First, there are many points of contact between the two disciplines, across several levels of programming abstraction. This includes lower-level areas such as type theory and digital logic, which provide for basic models of computation. This also includes higher level topics of data structures and algorithms, which in a sense fall under the broad umbrella of discrete mathematics. Even here I find the “Curry-Howard perspective” a bit one-dimensional, since I happen to be a programmer with more of a taste for things other than type theory.

Second, to restate a point I made earlier, there is a common emphasis on “careful application of rational thought to reproducible mental objects”. Both fields involve, more or less, sitting around and thinking through the correctness of something from first principles. However, I would argue that empiricism is also quite important in serious programming, where tests, debugging, and profiling provide the most convenient entry points into understanding program behavior. 3

As a final thought, a few posters in the HN thread poined out that there is, to an extent, a shared sense of aesthetics. Mathematicians do not have much stomach for ugly proofs, and it is common for them to spend a substantial amount of time and energy into polishing things, removing extraneous details, generalizing appropriately, and so on.
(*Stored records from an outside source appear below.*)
Fixpoint rebuildTree (fuel : nat) (s : Store) (parent : Node) (left : num) : Outcome :=
  match fuel with
  | O => OutOfFuel
  | S fuel' =>
      let parent := set_rgt (js_add left 1) (set_lft left parent) in
      let children := find_children s parent in
      if negb (array_truthy children) then Settled (Some NotFound) s parent
      else if bool_decide (0 < length children)%nat then
        match forEachSeries children (rebuild_child (rebuildTree fuel')) (s, parent) with
        | Some (s, parent) => Settled None s parent
        | None => OutOfFuel
        end
      else Settled None (updateOne s (_id parent) (lft parent) (rgt parent)) parent
  end.

End NestedSetPlugin.

(** ** The collection's own lifecycle

    What the persistence layer does around the hooks: a new document is
    appended to the collection once the creation hook has run, and the
    document with the removed identifier is deleted once the removal hook
    has run. *)

Definition save (options : INestedSetOptions) (s : Store) (doc : Node) : Store * Node :=
  let r := pre_save options s doc in
  (hook_store r ++ [hook_doc r], hook_doc r).

Definition delete_by_id (s : Store) (i : ObjectId) : Store :=
  filter (λ n, _id n ≠ i) s.

Definition remove (options : INestedSetOptions) (s : Store) (doc : Node) : Store :=
  delete_by_id (hook_store (pre_remove options s doc)) (_id doc).

(** ** The test tree

    The ten users of the test suite, saved in this order into an empty
    collection; no boundary is set before the first rebuild. *)

Definition user (i : ObjectId) (p : option ObjectId) : Node :=
  mkNode i p None None (Some 0) ∅.

Definition michael : Node := user 1 None.
Definition meredith : Node := user 2 (Some 1%nat).
Definition jim : Node := user 3 (Some 1%nat).
Definition angela : Node := user 4 (Some 1%nat).
Definition kelly : Node := user 5 (Some 2%nat).
Definition creed : Node := user 6 (Some 2%nat).
Definition phyllis : Node := user 7 (Some 3%nat).
Definition stanley : Node := user 8 (Some 3%nat).
Definition dwight : Node := user 9 (Some 3%nat).
Definition oscar : Node := user 10 (Some 4%nat).

Definition office : Store :=
  [michael; meredith; jim; angela; kelly; creed; phyllis; stanley; dwight; oscar].

Definition no_options : INestedSetOptions := mkOptions None.

(** A user with its boundaries, as the collection holds it after a rebuild. *)
Definition built (n : Node) (l r : Z) : Node := set_rgt (Some r) (set_lft (Some l) n).

Definition office_built : Store :=
  [built michael 1 20; built meredith 2 7; built jim 8 15; built angela 16 19;
   built kelly 3 4; built creed 5 6; built phyllis 9 10; built stanley 11 12;
   built dwight 13 14; built oscar 17 18].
Many of the best programmers I have met share a similar mentality with respect to the code they produce. 4

Footnotes


  1. This isn’t to imply that mathematicians don’t also spend their time doing non-mathematical tasks; they do, and plenty of it!

  2. For what it’s worth, I am very much in favor of finding connections between software development and other disciplines. What I dislike is taking this to such an extreme that it makes the software development worse.

  3. It is a bit less relevant to mathematics, although numerical simulations provide meaningful mathematical experiments in a number of contexts.

  4. It’s interesting here to contrast with the more empirical disciplines, such as physics or chemistry. My own experience has been that this aesthetic drive takes on a slightly different character amongst practitioners in these fields. As a rough stereotype, if you are an experimentalist, then a bit of code, like a mathematical derivation, is just another tool in your toolbox. It merits no more attention than needed to get at the “real” phenomena of interest.